Otro tema emocional que debe transitar el espectador es que en una serie que funciona como folletín, que le hace compañía a veces durante años, de pronto muera un personaje entrañable. Lo sentimos como un amigo, lo vimos crecer, tenemos recuerdos de ese personaje que coinciden con momentos pasados de nuestra vida, éramos más jóvenes, tal vez nos recibimos preparando un examen y nuestro premio era ver la serie y ahora cinco, seis años después, nuestro amigo muere. Son los nuevos duelos de la ficción. Las nuevas muertes.

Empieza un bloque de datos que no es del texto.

Lemma varint_at data off v :
  is_u64 v -> at_ data off (AppendUvarint [] v) ->
  exists buf, slice_from data off = Ok buf /\ Uvarint buf = (v, len (AppendUvarint [] v)).
Proof.
  intros Hv H. destruct (slice_from_at _ _ _ H) as [post E]. eexists. split; [done|].
  by apply Uvarint_bytes.
Qed.

Lemma len_writeVersion : len (writeVersion []) = 1.
Proof. done. Qed.

Lemma len_outpoint o : len (outpoint_bytes o) = 36.
Proof.
  destruct o; unfold outpoint_bytes, len; [|by rewrite length_replicate].
  rewrite length_app, hash_length, length_put_u32. done.
Qed.

Lemma len_hash h : len (hbytes h) = 32.
Proof. unfold len. by rewrite hash_length. Qed.

Lemma len_put_u32 v : len (put_u32 v) = 4.
Proof. unfold len. by rewrite length_put_u32. Qed.

Lemma len_put_u64 v : len (put_u64 v) = 8.
Proof. unfold len. by rewrite length_put_u64. Qed.

Lemma checkVersion_at data : at_ data 0 (writeVersion []) -> checkVersion data = Ok 1.
Proof. by intros ([|b pre] & post & -> & E). Qed.

(** Positions in an allocated buffer do not wrap. *)
Lemma position_small data off e :
  allocated data -> at_ data off e ->
  0 <= off /\ off + len e <= len data /\ len data <= 2 ^ 48 /\ int64 (off + len e) = off + len e /\
  int64 (len e) = len e /\ is_u64 (len e).
Proof.
  unfold allocated, maxAlloc, is_u64, MaxUint64. intros Ha H. apply at_bounds in H.
  pose proof (len_nonneg e). rewrite !int64_small; lia.
Qed.

Lemma readByteField_at data off b :
  allocated data -> at_ data off (appendByteField [] b) ->
  readByteField data off = Ok (b, off + len (appendByteField [] b)).
Proof.
  intros Ha H. unfold appendByteField in *. rewrite len_app.
  apply at_app in H as [Hv Hb]. pose proof (AppendUvarint_pos (len b)).
  pose proof (at_bounds _ _ _ Hv).
  destruct (position_small _ _ _ Ha Hb) as (H1 & H2 & H3 & H4 & H5 & H6).
  destruct (varint_at data off (len b) H6 Hv) as (buf & E & Eu).
  unfold readByteField. rewrite E. simpl. rewrite Eu, H5, H4, Z.add_assoc.
  destruct (Z.leb_spec (len (AppendUvarint [] (len b))) 0); [lia|].
  destruct (Z.ltb_spec (len data) (off + len (AppendUvarint [] (len b)) + len b)); [lia|].
  destruct (Z.eqb_spec (len b) 0) as [E0|].
  - destruct b; [|rewrite len_cons in E0; pose proof (len_nonneg b0); lia].
    by rewrite Z.add_0_r.
  - unfold make_slice, maxAlloc. destruct (Z.ltb_spec (2 ^ 48) (1 * len b)); [lia|]. simpl.
    by rewrite (slice_at _ _ _ _ Hb).
Qed.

En el principio del cine clásico la gente se moría en la cama y con los ojos cerrados, de esa elipsis pudorosa, después de un proceso complejo, se pasa a la explicitación del cuerpo en desintegración. Se lo muestra en el regodeo, ya la muerte no es ausencia, ya no se sublima ni siquiera en la ceniza, en la vuelta a la tierra, la muerte es ahora sólo el estadio de la descomposición. En su libro Una cultura de la fragmentación: pastiche, relato y cuerpo en el cine y la televisión, Vicente Sanchez-Biocca cita el proceso químico seguido por el cadáver:
Louis-Vincent Thomas distingue cuatro fases […] proceso: muerte, cadaverización, putrefacción y mineralización. Quizá resulte interesante constatar que entre todas ellas el cine de terror moderno asienta sus perversiones en el circuito comprendido entre “la cadaverización y la putrefacción”, desinteresándose o relegando a un segundo plano las dos restantes. […] Si la muerte en cuanto fase primera puede leerse como pérdida y, por tanto, no deja rastro, la mineralización representa por su parte un estado digno en la medida en que el cuerpo se convierte en arqueología y se deposita en la memoria y la historia.

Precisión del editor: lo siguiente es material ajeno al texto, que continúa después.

Lemma fetchNode_wp t U fuel o sp g s :
  (t = true -> delivers U /\ (size (U ∖ seenNodes s) <= fuel)%nat) ->
  (forall p, sp = Some p -> p ∈ done_nodes s) ->
  wp t (fetchNode fuel o sp g) s (fun _ s' => grow s s').
Proof.
  revert o sp g s. induction fuel as [|fuel IH]; intros o sp g s Hfuel Hsp; unfold fetchNode;
    apply wp_bind; unfold wp at 1, invoke; destruct (rRequestNode g o true (world s)) as [r w] eqn:Er;
    pose proof (grow_fetch s w (RequestNodeCall g o) I eq_refl) as Hg;
    (destruct r as [node|e|]; [|done..]);
    (eapply wp_mono; [apply processIncomingNode_wp|intros ? s' Hs'; exact (grow_trans _ _ _ Hg Hs')]).
  1, 3: intros p Hp; eapply grow_done; [done|auto].
  - intros nd txid o' s' n -> Etx Hseen _ _. subst n. simpl in Hseen.
    destruct t; [|done]. destruct (Hfuel eq_refl) as [HU Hsz].
    pose proof (HU _ _ _ _ _ _ _ Er Etx) as Hin. exfalso.
    assert (size (U ∖ seenNodes s) <> 0)%nat; [|lia].
    intros E%size_empty_inv. set_solver.
  - intros nd txid o' s' n -> Etx Hseen Hsub Hdone. simpl in Hseen, Hsub.
    eapply wp_mono; [|intros ? ? HQ; exact HQ].
    unfold wp. rewrite processUTXO_unfold. fold (wp t (fetchNode fuel o' (Some n) (GraphID nd) ≫= (fun _ => mret tt)) s' (fun _ s'' => grow s' s'')).
    apply wp_bind. eapply wp_mono; [apply IH|].
    + intros ->. destruct (Hfuel eq_refl) as [HU Hsz]. split; [done|].
      pose proof (HU _ _ _ _ _ _ _ Er Etx) as Hin. fold n in Hin.
      assert (size (U ∖ seenNodes s') < size (U ∖ seenNodes s))%nat; [|lia].
      apply subset_size. set_solver.
    + by intros p [= <-].
    + intros [[]|e|] s'' Hs''; done.
Qed.

(** ** Completion *)

(** How the completion of a graph ends. *)
Inductive completion (g : option Outpoint) : list call -> result unit -> Prop :=
  | completion_invalid e :
      completion g [ValidateCall g (Err e); DiscardCall g] (Err e)
  | completion_unfinalized e :
      completion g [ValidateCall g (Ok tt); FinalizeCall g (Err e); DiscardCall g] (Err e)
  | completion_done :
      completion g [ValidateCall g (Ok tt); FinalizeCall g (Ok tt); DiscardCall g] (Ok tt).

De ahí que haya otro enfoque sobre la muerte, que supera, que se distingue, de la mera ausencia. Ahora la muerte es cuerpo.
Siempre existieron las muertes de niños, estamos “habituados” a leer la literatura del siglo XIX, por ejemplo a Dostoievski donde se pliega a la tradición decimonónica donde el sufrimiento de los niños es visto con compasión porque es el sufrimiento de los inocentes. Zola a su modo también, con el hijo pequeño de un minero que muere de enfermedad y hambre en Germinal, o en las películas del neorrealismo italiano, donde en el Limpiabotas o el clásico Ladrón de bicicletas, De Sica nos muestra el sufrimiento de los niños en primer plano, pero allí, tanto como en Zola, la trama se “justifica” en la moraleja que se desprende de la injusticia social. Por fuera del arte de los tiempos de guerra, masacres y genocidios, por fuera de los documentales con pretensión pedagógica, el arte realista y social donde los niños son vistos como víctimas del maltrato inútil de la sociedad y sus vidas son sórdidas y trágicas y no podemos “no amarlos” per se, nuestras experiencias de visionado nos mostraban que ellos estaban protegidos. Ellos y los protagonistas. Nada les podía pasar. Y por ende a nosotros tampoco. Ese pacto de decodificación ha muerto, se ha caído o corrido y con él los velos. El espectador ahora puede adaptarse a los nuevos pactos, reclamar más sangre o pedir clemencia.